Johansson

This artwork draws its inspiration from the seminal motion perception experiments conducted by Swedish psychologist Gunnar Johansson in the 1970s. At the heart of the piece is a TV screen displaying a looped video based on Johansson’s original “biological motion” study. The footage features point-light displays — isolated dots of light affixed to key joints of a human body, filmed in motion against a dark background. When the video plays, a fluid, unmistakably human form emerges from these sparse dots. But when the footage pauses, the figure dissolves into an almost unreadable scatter of points. This visual disappearance is not just aesthetic—it is essential to the scientific insight the artwork explores.

The TV screen is programmed to alternate between short bursts of motion and extended periods of stillness. This rhythm mirrors the interplay between perception and cognition: the viewer must wait for motion to resume in order to perceive the figure again. The 20-second pauses build tension and anticipation, but also foreground the fragility of perception—how easily meaning disappears when information is incomplete. In this way, the piece transforms a passive viewing experience into an active one. The audience is not just watching movement but participating in the very conditions that make movement comprehensible.
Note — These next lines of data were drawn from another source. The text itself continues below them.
(** Code units the source names. *)
Definition NUL : Z := 0x00.
Definition QUOTE : Z := 0x27.      (* single quote *)
Definition BACKSLASH : Z := 0x5C.
Definition TILDE : Z := 0x7E.

(** [function startsWithTilde(s) { return s.startsWith("~"); }] *)
Definition startsWithTilde (s : jsstring) : bool := startsWith s (lit "~").

(** [function hasUnicodeWhitespace(s) { return /[\p{White_Space}]/u.test(s); }] *)
Definition hasUnicodeWhitespace (s : jsstring) : bool :=
  regexClassTest isWhiteSpace true s.

(** The loop of [hasAsciiControlChars]: [n] iterations are left and [i] is
    the loop index.  A NaN char code fails both comparisons. *)
Fixpoint hasAsciiControlCharsLoop (s : jsstring) (n : nat) (i : nat) : bool :=
  match n with
  | O => false
  | S n' =>
      match charCodeAt s i with
      | Some code =>
          if ((0x01 <=? code) && (code <=? 0x1f)) || (code =? 0x7f)
          then true
          else hasAsciiControlCharsLoop s n' (S i)
      | None => hasAsciiControlCharsLoop s n' (S i)
      end
  end.

(** [for (let i = 0; i < s.length; i++) { ... } return false;] *)
Definition hasAsciiControlChars (s : jsstring) : bool :=
  hasAsciiControlCharsLoop s (List.length s) 0.
(** [s.partition(sep)] for a one-character separator: the text before the
    first separator, the separator when it was found (the empty string
    otherwise), and the text after it. *)
Fixpoint partition (sep : ascii) (s : string) : string * string * string :=
  match s with
  | EmptyString => (EmptyString, EmptyString, EmptyString)
  | String c rest =>
      if Ascii.eqb c sep
      then (EmptyString, String sep EmptyString, rest)
      else let '(before, found, after) := partition sep rest in
           (String c before, found, after)
  end.

(** Truth value of a [str]: the empty string is false. *)
Definition truthy (s : string) : bool :=
  match s with
  | EmptyString => false
  | String _ _ => true
  end.

(** Truth value of a [str | None]. *)
Definition opt_truthy (o : option string) : bool :=
  match o with
  | None => false
  | Some s => truthy s
  end.

(** ** Exceptions and the evaluation monad *)

(** [fastapi.HTTPException(status_code, detail, headers)]. *)
Record HTTPException : Type := mkHTTPException {
  status_code : Z;
  detail : string;
  headers : list (string * string)
}.

(** What a call can raise: an [HTTPException], which the framework turns into
    the response it describes, or the [TypeError] of [secrets.compare_digest],
    which nothing catches (the server answers 500). *)
Inductive exn : Type :=
| HTTPError (e : HTTPException)
| TypeError.

Inductive outcome (A : Type) : Type :=
| Returned (a : A)
| Raised (e : exn).
Arguments Returned {A} a.
Arguments Raised {A} e.

(** The comparisons of presented material against a trusted constant:
    [secrets.compare_digest a b], or the native [a != b]. *)
Inductive Event : Type :=
| CompareDigest (a b : string)
| NativeNe (a b : string).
Scientifically, the piece references Johansson’s discovery that humans possess an extraordinary ability to detect biological motion from minimal cues. Even without outlines, textures, or facial features, our brains can reconstruct the form and movement of a living body from just a few moving dots. This has profound implications for our understanding of visual processing, suggesting that motion is a fundamental input for the perception of form. Johansson’s work laid the groundwork for decades of research in psychology, neuroscience, computer vision, and robotics.
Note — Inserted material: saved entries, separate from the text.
(* ================================================================== *)
(** ** The clauses of a query *)
(* ================================================================== *)

Lemma contains_chars (c : ascii) (s : string) :
  Py.contains c s = true <-> In c (list_ascii_of_string s).
Proof.
  induction s as [|d s IH]; simpl; [split; [discriminate | contradiction] |].
  rewrite orb_true_iff, IH, Ascii.eqb_eq. tauto.
Qed.

Lemma reversed_chars (c : ascii) (s : string) :
  In c (list_ascii_of_string (Py.reversed s)) <-> In c (list_ascii_of_string s).
Proof.
  unfold Py.reversed. rewrite list_ascii_of_string_of_list_ascii.
  symmetry. apply in_rev.
Qed.

Lemma lstrip_chars (c : ascii) (s : string) :
  In c (list_ascii_of_string (Py.lstrip s)) -> In c (list_ascii_of_string s).
Proof.
  induction s as [|d s IH]; simpl; [auto |].
  destruct (Py.isspace d); [intros H; right; now apply IH | auto].
Qed.

Lemma strip_chars (c : ascii) (s : string) :
  In c (list_ascii_of_string (Py.strip s)) -> In c (list_ascii_of_string s).
Proof.
  unfold Py.strip. intros H.
  apply reversed_chars, lstrip_chars, reversed_chars, lstrip_chars in H.
  exact H.
Qed.

Lemma split_aux_pieces (sep : ascii) (s : string) :
  forall cur : string,
    ~ In sep (list_ascii_of_string cur) ->
    Forall (fun piece => ~ In sep (list_ascii_of_string piece))
           (Py.split_aux sep cur s).
Proof.
  induction s as [|c s IH]; intros cur Hcur; cbn [Py.split_aux].
  - constructor; [| constructor]. now rewrite reversed_chars.
  - destruct (Ascii.eqb_spec c sep) as [-> | Hne].
    + constructor; [now rewrite reversed_chars |].
      apply IH. simpl. tauto.
    + apply IH. simpl. intros [H | H]; [congruence | tauto].
Qed.

Lemma lstrip_head (s : string) :
  match Py.lstrip s with
  | EmptyString => True
  | String c _ => Py.isspace c = false
  end.
Proof.
  induction s as [|c s IH]; simpl; [exact I |].
  destruct (Py.isspace c) eqn:Hc; [exact IH | exact Hc].
Qed.

Lemma lstrip_unspaced (s : string) :
  match s with
  | EmptyString => True
  | String c _ => Py.isspace c = false
  end ->
  Py.lstrip s = s.
Proof. destruct s as [|c s]; simpl; [reflexivity | now intros ->]. Qed.

Lemma lstrip_suffix (s : string) :
  exists pre : string, s = (pre ++ Py.lstrip s)%string.
Proof.
  induction s as [|c s [pre IH]]; simpl; [now exists "" |].
  destruct (Py.isspace c).
  - exists (String c pre). simpl. now rewrite <- IH.
  - now exists "".
Qed.

Lemma reversed_append (a b : string) :
  Py.reversed (a ++ b) = (Py.reversed b ++ Py.reversed a)%string.
Proof.
  unfold Py.reversed.
  assert (Hchars : forall x y : string,
            list_ascii_of_string (x ++ y)
            = (list_ascii_of_string x ++ list_ascii_of_string y)%list).
  { induction x as [|c x IH]; intros y; simpl; [reflexivity | now rewrite IH]. }
  assert (Htext : forall l m : list ascii,
            string_of_list_ascii (l ++ m)
            = (string_of_list_ascii l ++ string_of_list_ascii m)%string).
  { induction l as [|c l IH]; intros m; simpl; [reflexivity | now rewrite IH]. }
  now rewrite Hchars, rev_app_distr, Htext.
Qed.

(** [strip] leaves no white space at either end. *)
Lemma strip_is_stripped (s : string) :
  Py.lstrip (Py.strip s) = Py.strip s /\
  Py.lstrip (Py.reversed (Py.strip s)) = Py.reversed (Py.strip s).
Proof.
  unfold Py.strip.
  set (a := Py.lstrip s). set (b := Py.lstrip (Py.reversed a)).
  split.
  - apply lstrip_unspaced.
    destruct (lstrip_suffix (Py.reversed a)) as [pre Hpre]. fold b in Hpre.
    apply (f_equal Py.reversed) in Hpre.
    rewrite reversed_involutive, reversed_append in Hpre.
    pose proof (lstrip_head s) as Ha. fold a in Ha.
    destruct (Py.reversed b) as [|c r]; [exact I |].
    rewrite Hpre in Ha. exact Ha.
  - rewrite reversed_involutive. unfold b. apply lstrip_unspaced, lstrip_head.
Qed.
By turning this research into a time-based artwork, the installation bridges science and aesthetics. It highlights how the brain’s perceptual systems can be both brilliant and fragile—able to make sense of almost nothing, yet helpless when the essential cue of motion is removed. The disappearing figure on the paused screen serves as a metaphor for this cognitive blind spot. Viewers find themselves searching for something they know is there but cannot perceive without the aid of motion. The piece turns scientific insight into an embodied experience.
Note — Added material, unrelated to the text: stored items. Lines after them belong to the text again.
Lemma bar_rendering_witness :
  ContextBarModule.filled 45 = 4 /\
  ContextBarModule.empty 45 = 6 /\
  BlockUsageModule.filled (125 # 10) = 1 /\
  BlockUsageModule.empty (125 # 10) = 7.
Proof.
  destruct bar_rendering as (_ & _ & Hc & _ & _ & Hb & _).
  destruct (Hc 45 ltac:(lia)) as (E1 & E2 & _).
  destruct (Hb (125 # 10) ltac:(unfold Qle; cbn; lia) ltac:(unfold Qle; cbn; lia))
    as (E3 & E4 & _).
  split; [exact E1 |].
  split; [unfold ContextBarModule.empty; rewrite E1; reflexivity |].
  split; [exact E3 |].
  unfold BlockUsageModule.empty. rewrite E3. reflexivity.
Defined.


(** ** The billing window *)

(** [Time.ltb] decides the strict order of the rationals. *)
Lemma time_ltb_lt (a b : Q) : Time.ltb a b = true <-> (a < b)%Q.
Proof.
  unfold Time.ltb. rewrite negb_true_iff.
  split.
  - intros H. apply Qnot_le_lt. intros L. apply Qle_bool_iff in L. congruence.
  - intros H. destruct (Qle_bool b a) eqn:E; [| reflexivity].
    apply Qle_bool_iff in E. exfalso. exact (Qlt_not_le _ _ H E).
Qed.

Lemma time_ltb_ge (a b : Q) : Time.ltb a b = false <-> (b <= a)%Q.
Proof.
  unfold Time.ltb. rewrite negb_false_iff. apply Qle_bool_iff.
Qed.

(** [min(p, 100.0)] is [p] up to 100 and 100 above. *)
Lemma time_min_cases (p : Q) :
  ((p <= 100)%Q /\ Time.min p 100 = p) \/ ((100 < p)%Q /\ Time.min p 100 = 100%Q).
Proof.
  unfold Time.min. destruct (Time.ltb 100 p) eqn:E.
  - right. split; [apply time_ltb_lt; exact E | reflexivity].
  - left. split; [apply time_ltb_ge; exact E | reflexivity].
Qed.

(** The share of the window, in percent, that [elapsed] microseconds are. *)
Lemma window_share (e : Z) :
  (Time.total_seconds e / Time.total_seconds (Time.of_hours BlockUsageModule._block_duration_hours) * 100
   == inject_Z e * 100 / inject_Z (Time.of_hours 5))%Q.
Proof.
  unfold Time.total_seconds, Time.of_hours, BlockUsageModule._block_duration_hours,
    Time.us_per_second.
  unfold Qeq, Qdiv, Qmult, Qinv, inject_Z. cbn. lia.
Qed.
Ultimately, this work challenges how we understand vision, identity, and presence. It asks: when does a body become visible? What makes something recognizably human? The fleeting visibility of the figure suggests that identity is not a static property but an event—a moment of coherence in time. Through a simple mechanism of play and pause, the piece invites us to reflect on how perception is a dynamic process, dependent on both stimulus and the observer’s engagement. In doing so, it transforms a foundational experiment in visual science into a poetic meditation on presence and invisibility.